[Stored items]
Segment Open
(** C2. The claim: the list filtered by genre holds exactly the resources
    with a genre equal to the query tag, case apart. The callback compares
    each genre with itself, so a movie whose only genre is [Drama] is returned
    for the tag [action], where [Spec.listByGenre] returns nothing. *)
Theorem genre_filter_returns_non_matching :
  let movie : gmap string JValue :=
    {[ "id" := JString "m1"; "genre" := JArray [JString "Drama"] ]} in
  let req := {| origin_header := None; query_genre := Some "action";
                params_id := EmptyString; body := None |} in
  Spec.listByGenre "action" [movie] = [] /\
  payload <$> response_of (serve (get_movies_handler req) [movie]) =
    Some (movies_json [movie]).
Proof. by vm_compute. Qed.

(** C4. For an id that no stored resource has: the get handler answers 400
    with the not-found page; the patch handler answers 404 with the message
    [Movie not found] when the body passes partial validation (and the 400 of
    the validation error otherwise); the delete handler answers 404 with the
    same message; the three leave the collection as it was. *)
Theorem absent_id_reports_not_found fullYear req ms :
  ~ Spec.present (params_id req) ms ->
  serve (get_movie_handler req) ms =
    Normal tt {| movies := ms;
                 res := {| statusCode := 400; resHeaders := ∅;
                           sent := Some {| status := 400; headers := ∅;
                                           payload := text "<h1>Movie not found</h1>" |} |} |} /\
  store_after (serve (patch_movie_handler fullYear req) ms) = ms /\
  response_of (serve (patch_movie_handler fullYear req) ms) =
    Some match validateMoviePartial fullYear (body req) with
         | SafeParseSuccess _ =>
             {| status := 404; headers := ∅; payload := message "Movie not found" |}
         | SafeParseError error =>
             {| status := 400; headers := ∅; payload := json_error error |}
         end /\
  store_after (serve (delete_movie_handler req) ms) = ms /\
  response_of (serve (delete_movie_handler req) ms) =
    Some {| status := 404;
            headers := Spec.authorize ACCEPTED_ORIGINS false (origin_header req);
            payload := message "Movie not found" |}.
Proof.
  intros Habsent%absent_find.
  assert (array_findIndex (id_is (params_id req)) ms = None) as Hindex
    by by apply array_findIndex_find.
  split; [by apply get_movie_not_found|].
  rewrite delete_movie_run, Hindex.
  destruct (validateMoviePartial fullYear (body req)) as [data|error] eqn:Hresult.
  - by rewrite (patch_movie_valid _ _ _ _ Hresult), Hindex.
  - by rewrite (patch_movie_invalid _ _ _ _ Hresult), Hindex.
Qed.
Segment Closed
**WHAT YOU NEED TO DO**
Search the entries above for "apply". Return every line that has it.

**SOLUTION**
    by by apply array_findIndex_find.
  split; [by apply get_movie_not_found|].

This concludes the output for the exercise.